James Carville

James “The Ragin’ Cajun” Carville is America’s best-known political consultant. His long list of electoral successes evidences a knack for steering overlooked campaigns to unexpected landslide victories and for re-making political underdogs into upset winners.

His winning streak began in 1986, when he managed the gubernatorial victory of Robert Casey in Pennsylvania. In 1987, Carville helped guide Wallace Wilkinson to the governor’s seat in Kentucky. Carville continued his winning streak with a win in New Jersey with Frank Lautenberg elected to the US Senate. He next managed the successful 1990 gubernatorial campaign of Georgia’s Lieutenant Governor Zell Miller, including a tough primary win over Atlanta mayor Andrew Young, and in 1991, Carville – who had already become prominent in many political circles – drew national attention when he led Senator Harris Wofford from 40 points behind in the polls to an upset landslide victory over former Pennsylvania Governor and U.S. Attorney General Richard Thornburgh. But his most prominent victory was in 1992 when he helped William Jefferson Clinton win the Presidency.

In recent years, Carville has not been a paid political consultant for many domestic politicians or candidates, instead focusing on campaigns in more than 23 countries around the globe stretching from the continents of South America to Europe to Africa and most recently Asia.

James Carville is also a best-selling author, actor, producer, talk-show host, speaker and restaurateur. His titles include We’re Still Right, They’re Still Wrong: The Democrats’ Case for 2016, Love & War: Twenty Years, Three Presidents, Two Daughters and One Louisiana Home; It’s The Middle Class Stupid!; All’s Fair: Love, War, and Running for President (with wife Mary Matalin); We’re Right, They’re Wrong: A Handbook for Spirited Progressives; And the Horse He Rode In On: The People vs. Kenneth Starr; Buck Up, Suck Up… and Come Back When You Foul Up; Had Enough? A Handbook for Fighting Back; Stickin’: The Case for Loyalty; his children’s book, Lu and the Swamp Ghost; and 2006’s Take it Back, 40 More Years: How the Democrats will Rule the Next Generation.

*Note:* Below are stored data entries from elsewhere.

Definition V (x y : Float.float64) : Vec := complex x y.
Definition X (u : Vec) : Float.float64 := real u.
Definition Y (u : Vec) : Float.float64 := imag u.

Definition Vec_mul (u v : Vec) : Vec :=
  complex
    (Float.sub64 (Float.mul64 (real u) (real v)) (Float.mul64 (imag u) (imag v)))
    (Float.add64 (Float.mul64 (real u) (imag v)) (Float.mul64 (imag u) (real v))).

(** An untyped integer constant used where a [Vec] is expected. *)
Definition Vec_const (n : Z) : Vec := complex (Float.const64 n) (Float.const64 0).

(** Go's [==] on [complex128]. *)
Definition Vec_eqb (u v : Vec) : bool :=
  Float.eqb (real u) (real v) && Float.eqb (imag u) (imag v).

(** Modelled from the spec: the colour type [NRGBA] ("RGBA in [0,1]^4"), a
    struct of four [float64] channels. *)
Record NRGBA := { R : Float.float64; G : Float.float64; B : Float.float64; A : Float.float64 }.

(** ** Panics *)

Inductive panic :=
| InvalidLength          (* "%T.Update: invalid triangles length" *)
| SliceBoundsOutOfRange  (* run-time error of a slice expression *)
| IndexOutOfRange.       (* run-time error of an index expression *)

Inductive outcome (St : Type) :=
| Done (s : St)
| Panicked (e : panic) (s : St).
Arguments Done {St} s.
Arguments Panicked {St} e s.

(** ** TrianglesData *)

Record Vertex := { Position : Vec; Color : NRGBA; Texture : Vec }.

Abbreviation TrianglesData := (list Vertex) (only parsing).

Definition withPosition (p : Vec) (v : Vertex) : Vertex :=
  {| Position := p; Color := Color v; Texture := Texture v |}.
Definition withColor (c : NRGBA) (v : Vertex) : Vertex :=
  {| Position := Position v; Color := c; Texture := Texture v |}.
Definition withTexture (t : Vec) (v : Vertex) : Vertex :=
  {| Position := Position v; Color := Color v; Texture := t |}.

Definition TrianglesData_Len (td : TrianglesData) : Z := Z.of_nat (length td).
(** X5: a taken email stays taken.  If the table has a row with the
    email [e], then after any sequence of calls a registration with [e],
    whatever its password, is answered 400 with the validation errors and
    leaves the table as it was. *)
Theorem taken_email_stays_taken cs st request e :
  e ∈ email <$> st →
  data request !! "email" = Some e →
  run_validation (data request) (serve cs st) ≠ [] ∧
  register_user request (serve cs st)
  = (inr (mkResponse (run_validation (data request) (serve cs st))
                     status.HTTP_400_BAD_REQUEST),
     serve cs st).
Proof.
  intros Hin He.
  assert (Hne : run_validation (data request) (serve cs st) ≠ []).
  { apply (run_validation_taken _ _ e He).
    destruct (serve_prefix cs st) as [k ->].
    rewrite fmap_app. apply elem_of_app. by left. }
  split; [done | by apply register_user_invalid].
Qed.

(** X6: [register_user] lets no exception escape: on every table and
    every body it returns a response, with status 201 or 400; the insert
    is never refused by the unique index, and [save] is never called on
    a serializer that did not validate. *)
Theorem register_user_never_raises request st :
  ∃ r, (register_user request st).1 = inr r ∧
       (status_code r = status.HTTP_201_CREATED ∨
        status_code r = status.HTTP_400_BAD_REQUEST).
Proof.
  destruct (register_user_cases email_syntax_ok request st)
    as [(e & p & _ & _ & _ & ->)|[_ ->]]; eexists; split; eauto.
Qed.

(** X7: a wrong password right after the registration.  When a
    registration of [(e, p)] is answered 201, a login on the resulting
    table with [e] and any other password is answered 401, whatever the
    table held before. *)
Theorem register_then_wrong_password request st r st' login e p p' :
  data request !! "email" = Some e →
  data request !! "password" = Some p →
  register_user request st = (inr r, st') →
  status_code r = status.HTTP_201_CREATED →
  data login !! "email" = Some e →
  data login !! "password" = Some p' →
  p' ≠ p →
  login_user login st' = (inr login_refused, st').
Proof.
  intros He Hp Hr Hs Hle Hlp Hne.
  destruct (register_user_cases email_syntax_ok request st)
    as [(e0 & p0 & He0 & Hp0 & Hval & Hr')|[_ Hr']];
    rewrite Hr' in Hr; inversion Hr; subst; [|discriminate Hs].
  assert (e0 = e) by congruence. assert (p0 = p) by congruence. subst e0 p0.
  assert (Hfresh : e ∉ email <$> st).
  { apply run_validation_nil in Hval as [Hval _]. rewrite He in Hval.
    by apply validate_email_nil in Hval as (_ & _ & _ & ?). }
  apply login_user_none. rewrite Hle, Hlp.
  unfold objects.filter_by. rewrite List.filter_app.
  fold (objects.filter_by (Some e) (Some p') st).
  rewrite (filter_by_fresh e (Some p') st Hfresh).
  cbn. rewrite bool_decide_eq_true_2 by done.
  by rewrite bool_decide_eq_false_2 by congruence.
Qed.
(** A settlement without another request in between is [add_bundle_token]. *)
Lemma settlement_split id user now now' t t' s P :
  let '(b, c) := apply_event (mk_event user now (SettleGet id t)) (s, P) in
  let '(b', c') := apply_event (mk_event user now' (SettleSet id t')) c in
  let '(r, s') := add_bundle_token duration_round format_window limiter t t' now now' user s in
  c'.1 = s' /\ (b' = true <-> r = Ok tt) /\ c'.2 = delete id P.
Proof.
  unfold apply_event, add_bundle_token, decrement_consumed.
  destruct (get_consumed _ _ _ _ _ _ _) as [[c|e|] s1]; cbn;
    rewrite ?lookup_insert_eq, ?lookup_delete_eq; [|done..].
  destruct (decrement_write _ _ _ _ _ _ _ _ _) as [[v|e|] s2]; cbn;
    by rewrite delete_insert_eq.
Qed.

(** One request of the code simulates the request on the buckets. *)
Lemma consume_refines user now t now_ttl max M s :
  0 <= default bundle_limit max <= L -> sim M s ->
  let c := consume_bundle_token duration_round format_window limiter t now now_ttl user max s in
  let n := default 0 (M !! bundle_key now user) in
  let granted := executed t && (n + 1 <=? default bundle_limit max) in
  c.1 = (is_delivered t && granted) /\ sim (if granted then <[bundle_key now user := n + 1]> M else M) c.2.
Proof.
  intros Hlim HS. cbn zeta. unfold consume_bundle_token, consume_token, increment_consumed.
  cbn zeta. fold (bundle_key now user).
  cbn [bundle_rate_limiter new_rate_limiter max_tokens new_bundle_rate_limiter].
  rewrite limit_of_Z.
  pose proof (script_spec M s (bundle_key now user) _ (default bundle_limit max)
    (get_ttl_seconds (new_bundle_rate_limiter bundle_limit) now_ttl) HS eq_refl Hlim) as Hsc.
  cbn zeta in Hsc. destruct (INCR_LIMIT_LUA _ _ _ _ s) as [v s1] eqn:Escr.
  destruct (HS (bundle_key now user)) as [_ Hn].
  set (n := default 0 (M !! bundle_key now user)) in *.
  destruct t; cbn [roundtrip executed is_delivered andb]; rewrite ?Escr; [..|by cbn|];
    destruct (n + 1 <=? _); destruct Hsc as [Hv Hs]; cbn in Hv, Hs; subst v; cbn; try done.
  by rewrite not_minus_one by (apply small_L; lia).
Qed.

Lemma write_refines user now t' c M s :
  0 <= c <= L -> sim M s ->
  let w := decrement_write duration_round format_window (bundle_rate_limiter limiter)
             t' now user f1 (of_Z c) s in
  (match w.1 with Ok _ => true | _ => false end) = is_delivered t' /\
  sim (if executed t' then <[bundle_key now user := Z.max 0 (c - 1)]> M else M) w.2.
Proof.
  intros Hc HS. cbn zeta. unfold decrement_write. cbn zeta. fold (bundle_key now user).
  rewrite decrement_exact by done.
  assert (Hset : sim (<[bundle_key now user := Z.max 0 (c - 1)]> M)
                   (rset (bundle_key now user) (of_Z (Z.max 0 (c - 1))) s)).
  { apply (sim_update M s); [done|apply rget_set|lia|]. intros. by apply rget_set_ne. }
  by destruct t'.
Qed.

Along with pollster Stanley Greenberg, Carville founded Democracy Corps, an independent, non-profit polling organization dedicated to making government more responsive to the American people. He now co-hosts the weekly Politicon podcast Politics War Room with journalist Al Hunt.

Carville also serves as a fellow at LSU’s Manship School of Mass Communication and lives in New Orleans with his wife Mary Matalin.